Howden’s global reinsurance, capital markets, and strategic advisory arm, Howden Re, has noted a continued moderation in property-catastrophe reinsurance pricing at 1 June 2025, while underwriting rigour reportedly persisted, especially in structurally challenged layers.
According to a new report from Howden Re, following a selective return of capacity driven by historic pricing strength, reinsurers modestly expanded their appetite at the June 1 renewals, prioritising core relationships while maintaining underwriting discipline in a nuanced pricing environment.
“Risk-adjusted rate-on-line changes ranged from flat to down 20%, depending on loss experience and attachment point. Despite pricing pressures, programmes generally attracted subscriptions above 100%, enabling cedents to negotiate against the stringent terms and conditions that defined mid-year placements in recent years,” the firm explained.
Kyle Menendez, Managing Director, Howden Re, North America, commented, “The dynamic this year was neither a continuation of 2023’s dislocation nor a broad softening.
“Rate levels remain historically high but are now outpacing loss trends in many areas – This is drawing more interest from markets, including Lloyd’s syndicates with previously cautious balance sheets looking to grow incrementally.”
Howden Re’s report also suggested that the property-catastrophe XoL reinsurance market continues to recalibrate following several years of dislocation.
“Capital inflows have rebounded, with newly formed reinsurers and syndicates deploying meaningful capacity into mid-year placements. As such, expanding supply continues to outpace rising demand, underpinned by improved reinsurer retained earnings and sustained catastrophe bond activity, including the issuance of new and upsized transactions at the upper layers of reinsurance programmes,” the firm said.
Brian McKeon, Managing Director, Howden Re, added, “Reinsurers are being deliberate. We’re seeing evidence of measured growth, especially from those carriers that had stepped back in recent years.
“More reinsurers support full programme structures, especially where multiple property products are purchased at the same inception date, in the hope of influencing catastrophe occurrence signings.”
Howden Re’s June renewal report also highlighted growing confidence among reinsurers operating in Florida, supported by the resilience of recent legal reforms.

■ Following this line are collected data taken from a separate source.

(* ===================================================================== *)
(* Out-of-band invitation lifecycle of the agent (OutOfBandApi) and the  *)
(* signing-provider registry, embedded shallowly.                        *)
(*                                                                       *)
(* Asynchronous TypeScript methods become computations in a small monad  *)
(* that threads the persisted store and a log of the calls made on the   *)
(* collaborators, and that distinguishes a returned value, a thrown      *)
(* error and a promise that never settles.                               *)
(* ===================================================================== *)

From Stdlib Require Import NArith.
From stdpp Require Import gmap strings list fin_maps pretty.


(* --------------------------------------------------------------------- *)
(* JavaScript idioms used by the sources                                 *)
(* --------------------------------------------------------------------- *)
Module Js.

(* ToBoolean on a string: only the empty string is falsy. *)
Definition truthy_string (s : string) : bool := negb (bool_decide (s = "")).

(* ToBoolean on `string | undefined`. *)
Definition truthy_opt_string (o : option string) : bool :=
  match o with
  | Some s => truthy_string s
  | None => false
  end.

(* ToBoolean on `T | undefined` where T is an object or array type:
   every object, also the empty array, is truthy. *)
Definition truthy_obj {A} (o : option A) : bool :=
  match o with
  | Some _ => true
  | None => false
  end.

(* Array.prototype.find *)
Definition find {A} (p : A → bool) (l : list A) : option A := List.find p l.

(* Array.prototype.includes on strings (strict equality) *)
Definition includes (l : list string) (s : string) : bool := bool_decide (s ∈ l).

(* Array.prototype.every *)
Definition every {A} (p : A → bool) (l : list A) : bool := forallb p l.

(* a ?? b *)
Definition nullish {A} (o : option A) (d : A) : A := default d o.

(* Array.from(new Set(l)): duplicates dropped, first occurrences kept in
   insertion order. *)
Definition set_add `{EqDecision A} (acc : list A) (x : A) : list A :=
  if decide (x ∈ acc) then acc else acc ++ [x].

Definition from_set `{EqDecision A} (l : list A) : list A :=
  foldl set_add [] l.

End Js.

(* --------------------------------------------------------------------- *)
(* packages/core/src/crypto/signing-provider/SigningProviderRegistry.ts  *)
(* --------------------------------------------------------------------- *)
Module SigningProviderRegistry.
Section Registry.

(* `KeyType` is a string enum and `SigningProvider` an interface; both are
   declared outside this file. The registry only reads `keyType`. *)
Context {KeyType : Type} `{EqDecision KeyType}.
Context {SigningProvider : Type}.
Variable keyType : SigningProvider → KeyType.

(* Element of the injected array: the placeholder 'default' or a provider. *)
Inductive Injected :=
| DefaultToken
| Provider (p : SigningProvider).

Record t := { signingProviders : list SigningProvider }.

Inductive RegistryError :=
| NoKeyProviderForKeyType (k : KeyType).

Definition new (injected : list Injected) : t :=
  {| signingProviders :=
       omap (λ i, match i with DefaultToken => None | Provider p => Some p end)
            injected |}.

Definition hasProviderForKeyType (r : t) (k : KeyType) : bool :=
  let signingKeyProvider :=
    Js.find (λ x, bool_decide (keyType x = k)) (signingProviders r) in
  match signingKeyProvider with
  | Some _ => true
  | None => false
  end.

Definition getProviderForKeyType (r : t) (k : KeyType)
  : RegistryError + SigningProvider :=
  let signingKeyProvider :=
    Js.find (λ x, bool_decide (keyType x = k)) (signingProviders r) in
  match signingKeyProvider with
  | None => inl (NoKeyProviderForKeyType k)   (* !undefined *)
  | Some p => inr p                           (* an object is truthy *)
  end.

Definition supportedKeyTypes (r : t) : list KeyType :=
  Js.from_set (map keyType (signingProviders r)).

End Registry.
End SigningProviderRegistry.

(* --------------------------------------------------------------------- *)
(* The part of rxjs that handleHandshakeReuse composes                   *)
(* --------------------------------------------------------------------- *)
Module Rx.

Inductive RxError :=
| EmptyError
| TimeoutError.

(* What a subscriber observes from the moment it subscribes. Every
   notification carries the delay in milliseconds since the previous one
   (since subscription for the first), so arrival order is the order of
   the constructors. *)
Inductive Observable (A : Type) :=
| Next (delay : N) (value : A) (rest : Observable A)
| Complete (delay : N)
| Error (delay : N) (e : RxError)
| Silent.                       (* nothing is ever notified again *)
Arguments Next {A}.
Arguments Complete {A}.
Arguments Error {A}.
Arguments Silent {A}.

(* Postpone the first notification of a stream by d. *)
Definition delayed {A} (d : N) (o : Observable A) : Observable A :=
  match o with
  | Next d' v rest => Next (d + d') v rest
  | Complete d' => Complete (d + d')
  | Error d' e => Error (d + d') e
  | Silent => Silent
  end.

(* filter(p) *)
Fixpoint filter {A} (p : A → bool) (o : Observable A) : Observable A :=
  match o with
  | Next d v rest => if p v then Next d v (filter p rest) else delayed d (filter p rest)
  | Complete d => Complete d
  | Error d e => Error d e
  | Silent => Silent
  end.

(* first(p): the first value satisfying p, then completion; EmptyError
   when the source completes before any value satisfied p. *)
Fixpoint first {A} (p : A → bool) (o : Observable A) : Observable A :=
  match o with
  | Next d v rest => if p v then Next d v (Complete 0) else delayed d (first p rest)
  | Complete d => Error d EmptyError
  | Error d e => Error d e
  | Silent => Silent
  end.

(* map(f) *)
Fixpoint map {A B} (f : A → B) (o : Observable A) : Observable B :=
  match o with
  | Next d v rest => Next d (f v) (map f rest)
  | Complete d => Complete d
  | Error d e => Error d e
  | Silent => Silent
  end.

(* timeout(ms): TimeoutError once ms milliseconds pass without a
   notification, counted from subscription and again from each value. *)
Fixpoint timeout {A} (ms : N) (o : Observable A) : Observable A :=
  match o with
  | Next d v rest => if (d <? ms)%N then Next d v (timeout ms rest) else Error ms TimeoutError
  | Complete d => if (d <? ms)%N then Complete d else Error ms TimeoutError
  | Error d e => if (d <? ms)%N then Error d e else Error ms TimeoutError
  | Silent => Error ms TimeoutError
  end.

(* of(v) *)
Definition of_ {A} (v : A) : Observable A := Next 0 v (Complete 0).

(* catchError(h): on an error, continue with the stream h returns. *)
Fixpoint catchError {A} (h : RxError → Observable A) (o : Observable A) : Observable A :=
  match o with
  | Next d v rest => Next d v (catchError h rest)
  | Complete d => Complete d
  | Error d e => delayed d (h e)
  | Silent => Silent
  end.

(* How a promise ends. *)
Inductive Settled (A : Type) :=
| Resolved (at_ms : N) (v : A)
| Rejected (at_ms : N) (e : RxError)
| Pending.
Arguments Resolved {A}.
Arguments Rejected {A}.
Arguments Pending {A}.

(* firstValueFrom(o) *)
Definition firstValueFrom {A} (o : Observable A) : Settled A :=
  match o with
  | Next d v _ => Resolved d v
  | Complete d => Rejected d EmptyError
  | Error d e => Rejected d e
  | Silent => Pending
  end.

End Rx.

(* --------------------------------------------------------------------- *)
(* modules/oob: data model                                               *)
(* --------------------------------------------------------------------- *)
Module OutOfBand.

(* enum HandshakeProtocol: protocol URIs *)
Abbreviation HandshakeProtocol := string (only parsing).

Inductive OutOfBandRole :=
| Sender
| Receiver.

Inductive OutOfBandState :=
| Initial
| AwaitResponse
| PrepareResponse
| Done.

#[global] Instance OutOfBandRole_eq_dec : EqDecision OutOfBandRole.
Proof. solve_decision. Defined.

#[global] Instance OutOfBandState_eq_dec : EqDecision OutOfBandState.
Proof. solve_decision. Defined.

Record Key := { fingerprint : string }.

(* Key.fromFingerprint *)
Definition fromFingerprint (f : string) : Key := {| fingerprint := f |}.

Record Routing := {
  endpoints : list string;
  recipientKey : Key;
  routingKeys : list Key;
  routing_mediatorId : option string }.

Record OutOfBandDidCommService := {
  service_id : string;
  serviceEndpoint : string;
  recipientKeys : list string;
  service_routingKeys : list string }.

(* Array<OutOfBandDidCommService | string> *)
Inductive InvitationService :=
| InlineService (s : OutOfBandDidCommService)
| DidService (did : string).

Record PlaintextMessage := {
  message_id : string;
  message_type : string;                 (* '@type' *)
  message_service : option string }.     (* '~service' *)

Record Attachment := {
  attachment_id : string;
  attachment_data : string }.

(* The v1 invitation message. `handshakeProtocols` and the request list are
   optional properties: the API tests them for truthiness, so an absent
   property (None) and an empty array (Some []) are kept apart. *)
Record OutOfBandInvitation := {
  invitation_id : string;
  label : option string;
  goal : option string;
  goalCode : option string;
  imageUrl : option string;
  accept : option (list string);
  services : list InvitationService;
  handshakeProtocols : option (list HandshakeProtocol);
  requests : option (list PlaintextMessage);
  appendedAttachments : option (list Attachment) }.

The firm said that key changes, such as restrictions on Assignment of Benefits (AoB) and broader litigation reforms, have largely remained intact, with legislative efforts to reverse them proving unsuccessful.
As per Howden Re, this legal stability has helped sustain a measured but ongoing appetite for Florida risk.

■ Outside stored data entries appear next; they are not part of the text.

(** X18 on the example factor. *)
Lemma linearize_layout_witness :
  ∃ factor,
    ExpressionFactor.linearize 0%float (λ _, true) Example.unit_factor
      Example.x = Return (Some factor) ∧
    jf_keys factor = [0%N] ∧
    variableColOffsets (Ab_ factor) = [0; 2; 3].
Proof.
  apply (linearize_layout 0%float (λ _, true) Example.unit_factor
    Example.x [1.5; 4]%float (identity_WellBehaved 0 2)); reflexivity.
Defined.

(** X19 on the example factor: storage that held 9 or 7. *)
Lemma uninitialised_storage_is_not_read_witness :
  ExpressionFactor.linearize 9%float (λ _, true) Example.unit_factor
    Example.x =
  ExpressionFactor.linearize 7%float (λ _, true) Example.unit_factor
    Example.x ∧
  ExpressionFactor.unwhitenedError true 9%float Example.unit_factor
    Example.x (Some [[[1%float]]]) =
  ExpressionFactor.unwhitenedError true 7%float Example.unit_factor
    Example.x (Some [[[1%float]]]).
Proof.
  apply (uninitialised_storage_is_not_read (λ _, true) true 9%float
    7%float Example.unit_factor Example.x (Some [[[1%float]]])).
  reflexivity.
Defined.

(** ** The sum and the difference over [double] *)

Howden Re’s report went on, “Despite price softening, demand growth has absorbed new capacity. A significant additional limit was sought by buyers amid Citizens’ continued depopulation and the launch of several new domestic carriers.
“A 20% increase in retention levels from the Florida Hurricane Catastrophe Fund (FHCF), projected at $11.3bn for 2025, drove cedants to seek private market solutions for lower layers. However, pressure on rates at these levels was largely mitigated by increased appetite from traditional reinsurers who now view them as attractive after years of caution.”
David Flandro, Head of Industry Analysis and Strategic Advisory, Howden Re, stated, “Capital is now more abundant and increasingly diverse, yet it’s being deployed with discipline, especially below the FHCF where pricing remains firm – At the top of towers, ILS are providing flexibility and competitive tension, marking a shift from crisis to calibration. This is a function of a stabilising market.”
Howden Re’s report concluded, “The 1 June 2025 renewal reflects a market transitioning from disruption to disciplined recalibration. Whilst rate moderation continued, underwriting rigour persisted, especially in structurally challenged layers.
“A stabilising legal and regulatory framework in Florida, combined with increased FHCF retention levels, has helped to support this evolution. The result is a more balanced reinsurance environment characterised by selective engagement, structural discipline and capital re-deployment aligned with long-term returns.”
In related news, KBW, an investment bank focused on insurance and reinsurance markets, recently provided a detailed outlook on the June 1 reinsurance renewals, along with projections for the January 1, 2026, renewal season.
According to KBW’s recent discussions with top industry executives during their Bermuda tour, property catastrophe excess-of-loss reinsurance rates are expected to decline by about 10% at the June renewals, marking a shift toward a softer market compared to recent years of firm pricing.
Meanwhile, Randy Fuller, Managing Director, Guy Carpenter, the reinsurance broking arm of Marsh McLennan, has suggested the California wildfires in Q1 are not expected to have a meaningful impact on reinsurer appetites or growth plans at the upcoming June renewals.